For history (or social studies, if you prefer), most colleges require only these courses: World History, American History, Civics, and Economics. There is no preferred order, so you can plug them into your plan wherever they will fit. The only consideration might be the difficulty level of the curriculum you choose. We used Notgrass for all of these, and since their World History course is considered easier than their American History, we did World in 9th grade and American in 10th.
For some reason I’ve always considered Civics and Economics to be senior courses (they are each only a semester), so that is when my kids have done them. But in Classical Conversations, which we are involved in this year, they do them in Challenge 1, which is similar to 9th grade. If your child is not a history fan, you probably don’t need to do any more history than this.
English gets a little more complicated. Most colleges do require a full four years of high school English, so there are lots of boxes to fill on the plan. Many colleges require some type of literature course, either British literature or American literature — or both. Beyond that it’s up to you. It can be difficult to narrow down from the vast selection of possibilities.

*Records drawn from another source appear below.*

(* ===== verification/Network.v ===== *)
(** * Network evidence

    What a node knows of the Thunderbolt link: the role its addresses give it
    (src/cluster/role.rs), the snapshot computed from an observation
    (network_snapshot.rs), the evidence shared with the control plane
    (network_evidence.rs), the observation of the live interface and the monitors of
    evidence and role (production.rs, app.rs), and the debounced event task that asks for
    rescans (network_events.rs).  [getifaddrs] is the list of its entries, tokio's
    interval the interface [Interval].

    The theorems: the evidence is always that of the latest rescan that succeeded, the
    route is scoped exactly on the interface the topology prescribes, and the debounce
    asks once per burst, never before the burst has been quiet. *)

From stdpp Require Import sorting.
From S2P Require Import Prelude Bytes Target.

(** ** Roles *)

(** src/src/cluster/network_snapshot.rs:17-21 (Ipv4Assignment) *)
Record Ipv4Assignment := { address : Z; prefix : Z }.

Global Instance Ipv4Assignment_eq_dec : EqDecision Ipv4Assignment.
Proof. solve_decision. Defined.

Module RoleAssessment.

(** src/src/cluster/role.rs:5-10 (RoleAssessment) *)
Inductive RoleAssessment :=
| Missing
| Conflict
| Known (role : LocalRole) (address : Z).

End RoleAssessment.
Notation RoleAssessment := RoleAssessment.RoleAssessment.

Global Instance RoleAssessment_eq_dec : EqDecision RoleAssessment.
Proof. intros x y. unfold Decision. repeat decide equality. Defined.

(** [Ipv4Addr::is_link_local]: 169.254.0.0/16. *)
Definition is_link_local (a : Z) : bool := a / 65536 =? 169 * 256 + 254.

(** src/src/cluster/role.rs:12-43 (assess_role) *)
Definition assess_role (addresses : list Ipv4Assignment)
    (coordinator_address worker_address expected_prefix : Z) : RoleAssessment :=
  match List.filter (fun a => negb (is_link_local (address a))) addresses with
  | [] => RoleAssessment.Missing
  | [a] =>
      if negb (prefix a =? expected_prefix) then RoleAssessment.Conflict
      else if address a =? coordinator_address
      then RoleAssessment.Known LocalRole.Coordinator (address a)
      else if address a =? worker_address
      then RoleAssessment.Known LocalRole.Worker (address a)
      else RoleAssessment.Conflict
  | _ :: _ :: _ => RoleAssessment.Conflict
  end.

(** ** Snapshots *)

Module ThunderboltIpState.

(** src/src/cluster/network_snapshot.rs:5-15 (ThunderboltIpState) *)
Inductive ThunderboltIpState :=
| ServiceMissing
| ServiceDisabled
| InterfaceUnavailable
| AddressMissing
| AddressConflict
| ReadyNoPeer
| PeerCandidateFound
| AuthenticatedPeer.

End ThunderboltIpState.
Notation ThunderboltIpState := ThunderboltIpState.ThunderboltIpState.

Global Instance ThunderboltIpState_eq_dec : EqDecision ThunderboltIpState.
Proof. solve_decision. Defined.

(** src/src/cluster/network_snapshot.rs:23-28 (NetworkServiceObservation) *)
Record NetworkServiceObservation := {
  enabled : bool;
  ipv4_enabled : bool;
  configured_addresses : list Ipv4Assignment
}.

(** src/src/cluster/network_snapshot.rs:30-35 (InterfaceObservation) *)
Record InterfaceObservation := {
  name : bytes;
  up : bool;
  ipv4_addresses : list Ipv4Assignment
}.

(** src/src/cluster/network_snapshot.rs:37-42 (PeerObservation) *)
Record PeerObservation := {
  candidate_address : option Z;
  route_scoped_to_interface : bool;
  authenticated : bool
}.

(** src/src/cluster/network_snapshot.rs:44-56 (NetworkObservation) *)
Record NetworkObservation := {
  observation_epoch : Z;
  expected_interface : bytes;
  coordinator_address : Z;
  worker_address : Z;
  expected_prefix : Z;
  service : option NetworkServiceObservation;
  interface : option InterfaceObservation;
  peer : PeerObservation
}.

(** src/src/cluster/network_snapshot.rs:58-68 (NetworkSnapshot) *)
Record NetworkSnapshot := {
  epoch : Z;
  state : ThunderboltIpState;
  role : LocalRole;
  local_address : option Z;
  expected_peer_address : option Z;
  peer_present : bool
}.

(** src/src/cluster/network_snapshot.rs:164-173 (unavailable) *)
Definition unavailable (e : Z) (s : ThunderboltIpState) : NetworkSnapshot :=
  {| epoch := e; state := s; role := LocalRole.Unknown; local_address := None;
     expected_peer_address := None; peer_present := false |}.

(** src/src/cluster/network_snapshot.rs:152-161 (default) *)
Definition snapshot_default : NetworkSnapshot :=
  {| epoch := 0; state := ThunderboltIpState.ReadyNoPeer; role := LocalRole.Unknown;
     local_address := None; expected_peer_address := None; peer_present := false |}.

(** The address of the other node; [Unknown] is unreachable in the code. *)
Definition counterpart (r : LocalRole) (coordinator worker : Z) : Z :=
  match r with LocalRole.Coordinator => worker | _ => coordinator end.
(** ** Which lines mean what *)

(** A flag that some inputs set and others clear is up when one set it and none after it
    cleared it. *)
Lemma flag_fold {S A} (step : S → A → S) (flag : S → bool) (up down : A → bool) s0 l :
  flag s0 = false →
  (∀ s a, flag (step s a) = if up a then true else if down a then false else flag s) →
  flag (foldl step s0 l) = true ↔
    ∃ l1 a l2, l = l1 ++ a :: l2 ∧ up a = true
      ∧ Forall (fun a => up a = true ∨ down a = false) l2.
Proof.
  intros H0 Hstep. induction l as [|a l IH] using rev_ind.
  - simpl. rewrite H0. split; [done|]. intros (l1 & a & l2 & E & _). by destruct l1.
  - rewrite foldl_snoc, Hstep. destruct (up a) eqn:Hu.
    { split; [|done]. intros _. exists l, a, []. by split_and!. }
    destruct (down a) eqn:Hd.
    + split; [done|]. intros (l1 & b & l2 & E & Hb & Hl).
      destruct l2 as [|c l2 _] using rev_ind; [apply app_inj_tail in E as [_ <-]; congruence|].
      rewrite app_comm_cons, app_assoc in E. apply app_inj_tail in E as [_ <-].
      apply Forall_app in Hl as [_ [[] _]%Forall_cons_1]; congruence.
    + rewrite IH. split.
      * intros (l1 & b & l2 & -> & Hb & Hl). exists l1, b, (l2 ++ [a]). split_and!; [|done|].
        { by rewrite <- app_assoc. }
        apply Forall_app. split; [done|]. apply Forall_singleton. by right.
      * intros (l1 & b & l2 & E & Hb & Hl).
        destruct l2 as [|c l2 _] using rev_ind; [apply app_inj_tail in E as [_ <-]; congruence|].
        rewrite app_comm_cons, app_assoc in E. apply app_inj_tail in E as [-> <-].
        apply Forall_app in Hl as [Hl _]. by exists l1, b, l2.
Qed.

Definition registers (e : Ds4LogEvent) : bool :=
  match e with Ds4LogEvent.WorkerRegistered _ => true | _ => false end.
Definition completes (e : Ds4LogEvent) : bool :=
  match e with Ds4LogEvent.CompleteRouteReady _ => true | _ => false end.
Definition removes (e : Ds4LogEvent) : bool :=
  match e with Ds4LogEvent.WorkerRemoved _ => true | _ => false end.
Definition breaks (e : Ds4LogEvent) : bool :=
  match e with Ds4LogEvent.RouteIncomplete _ => true | _ => removes e end.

I went the simple route (you should have figured out by now that that is my standard M.O., lol) and did two more years of grammar in 9th and 10th grade, and then two years of literature in 11th and 12th. There are lots of resources for high school English out there. For now just fill in your plan with general course names (e.g., American Literature); as you research curriculum you can get more specific.
Most colleges do require at least two years of a single foreign language. This again is an easy thing to plug into your four-year plan. Just choose the language your child wants to learn and find two spots for it on your plan. Spanish 1 and Spanish 2, for example. Easy-peasy. No need to add a third or fourth year unless it’s something your child is interested in; it is harder to find curriculum for the advanced levels.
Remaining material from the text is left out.